Your answer must hold only the lines below from the line containing "upper-casing of a" through the line containing "pairs or replaces, are", each reproduced exactly.

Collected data
··········

(** [c.repeat(n)] for a one-character string. *)
Fixpoint repeat (c : ascii) (n : nat) : string :=
  match n with
  | O => ""
  | S k => String c (repeat c k)
  end.

(** [s.padStart(n, c)] and [s.padEnd(n, c)] with a one-character filler. *)
Definition padStart (n : nat) (c : ascii) (s : string) : string :=
  repeat c (n - length s) ++ s.

Definition padEnd (n : nat) (c : ascii) (s : string) : string :=
  s ++ repeat c (n - length s).

Fixpoint take (n : nat) (s : string) : string :=
  match n, s with
  | S k, String c r => String c (take k r)
  | _, _ => ""
  end.

Fixpoint drop (n : nat) (s : string) : string :=
  match n, s with
  | S k, String _ r => drop k r
  | _, _ => s
  end.

(** [s.slice(i, j)] for [0 <= i <= j]; both ends are clamped to the
    length of [s]. *)
Definition slice (i j : nat) (s : string) : string := take (j - i) (drop i s).

(** [s[i]]: [undefined] out of range. *)
Fixpoint charAt (i : nat) (s : string) : option ascii :=
  match s, i with
  | "", _ => None
  | String c _, O => Some c
  | String _ r, S k => charAt k r
  end.

(** [n.toString(2)] for an integer [n]. *)
Fixpoint pos_toString2 (p : positive) (acc : string) : string :=
  match p with
  | xH => String "1" acc
  | xO q => pos_toString2 q (String "0" acc)
  | xI q => pos_toString2 q (String "1" acc)
  end.

Definition toString2 (n : Z) : string :=
  match n with
  | Z0 => "0"
  | Zpos p => pos_toString2 p ""
  | Zneg p => String "-" (pos_toString2 p "")
  end.

(** [parseInt(s, 2)] on a string that starts with neither white space nor
    a sign: the value of the longest prefix of binary digits, [NaN] when
    that prefix is empty. *)
Fixpoint parseInt2_from (acc : Z) (s : string) : Z :=
  match s with
  | String "0" r => parseInt2_from (2 * acc) r
  | String "1" r => parseInt2_from (2 * acc + 1) r
  | _ => acc
  end.

Definition parseInt2 (s : string) : option Z :=
  match s with
  | String "0" _ | String "1" _ => Some (parseInt2_from 0 s)
  | _ => None
  end.

(** [n.toString()] for an integer [n]: decimal digits, most significant
    first.  A number has no more decimal than binary digits, which bounds
    the recursion. *)
Definition digit (d : Z) : ascii := ascii_of_N (48 + Z.to_N d).

Fixpoint toString10_from (fuel : nat) (n : Z) (acc : string) : string :=
  match fuel with
  | O => acc
  | S f =>
      let acc' := String (digit (n mod 10)) acc in
      if n / 10 =? 0 then acc' else toString10_from f (n / 10) acc'
  end.

Definition toString10 (n : Z) : string :=
  match n with
  | Zneg p => String "-" (toString10_from (S (Z.to_nat (Z.log2 (Zpos p)))) (Zpos p) "")
  | _ => toString10_from (S (Z.to_nat (Z.log2 n))) n ""
  end.

(** [String(x)] of a number that may be [NaN]. *)
Definition toString (x : option Z) : string :=
  match x with
  | Some n => toString10 n
  | None => "NaN"
  end.

(** [c.toUpperCase()] for one code unit, as the key of [base32Lookup], its
    only use in the program.  On U+0000..U+007F this is the function of the
    language.  On U+0080..U+00FF the language maps some code units
    elsewhere (to a code unit above U+007F, or to "SS"), never to a key of
    [base32Lookup], whose keys are ASCII; leaving those code units in place
    gives the same lookup.  No property below takes this function for the
    upper-casing of a text: those on case are stated with [ascii_upper]. *)
Definition toUpperCase (c : ascii) : ascii :=
  let n := N_of_ascii c in
  if ((97 <=? n) && (n <=? 122))%N then ascii_of_N (n - 32) else c.

(** [s.replace(/=+$/, '')]: the only match of [=+$] is the maximal run of
    ['='] that ends the string, when there is one. *)
Fixpoint stripTrailingEquals (s : string) : string :=
  match s with
  | "" => ""
  | String c r =>
      match stripTrailingEquals r with
      | "" => if Ascii.eqb c "=" then "" else String c ""
      | r' => String c r'
      end
  end.

(** [new TextEncoder().encode(text)]: UTF-8, one byte for a code unit
    below U+0080 and two for U+0080..U+00FF.  Surrogates, which the platform
    pairs or replaces, are not among the code units of the model, and the
    properties of the encoder below are stated on the bytes, not on how the
    bytes of a concatenation arise. *)
Definition utf8 (c : ascii) : list Z :=
  let n := Z.of_N (N_of_ascii c) in
  if n <? 128 then [n]
  else [Z.lor 192 (Z.shiftr n 6); Z.lor 128 (Z.land n 63)].

Fixpoint TextEncoder_encode (text : string) : list Z :=
  match text with
  | "" => []
  | String c r => (utf8 c ++ TextEncoder_encode r)%list
  end.

(** Storing a number in a [Uint8Array] element (ToUint8): [NaN] becomes 0,
    an integer is reduced modulo 256. *)
Definition toUint8 (x : option Z) : Z :=
  match x with
  | Some n => n mod 256
  | None => 0
  end.

(** The operators [%], [*] and [+] on numbers that may be [NaN].  [%] takes
    the sign of the dividend. *)
Definition rem (x : option Z) (m : Z) : option Z := option_map (fun n => Z.rem n m) x.
Definition mul (x : option Z) (m : Z) : option Z := option_map (fun n => n * m) x.
Definition add (x y : option Z) : option Z :=
  match x, y with
  | Some a, Some b => Some (a + b)
  | _, _ => None
  end.

End JS.

(** ** The Base32 codec *)

Definition alphabet : string := "ABCDEFGHIJKLMNOPQRSTUVWXYZ234567".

··········

Answer box:
    upper-casing of a text: those on case are stated with [ascii_upper]. *)
Definition toUpperCase (c : ascii) : ascii :=
  let n := N_of_ascii c in
  if ((97 <=? n) && (n <=? 122))%N then ascii_of_N (n - 32) else c.

(** [s.replace(/=+$/, '')]: the only match of [=+$] is the maximal run of
    ['='] that ends the string, when there is one. *)
Fixpoint stripTrailingEquals (s : string) : string :=
  match s with
  | "" => ""
  | String c r =>
      match stripTrailingEquals r with
      | "" => if Ascii.eqb c "=" then "" else String c ""
      | r' => String c r'
      end
  end.

(** [new TextEncoder().encode(text)]: UTF-8, one byte for a code unit
    below U+0080 and two for U+0080..U+00FF.  Surrogates, which the platform
    pairs or replaces, are not among the code units of the model, and the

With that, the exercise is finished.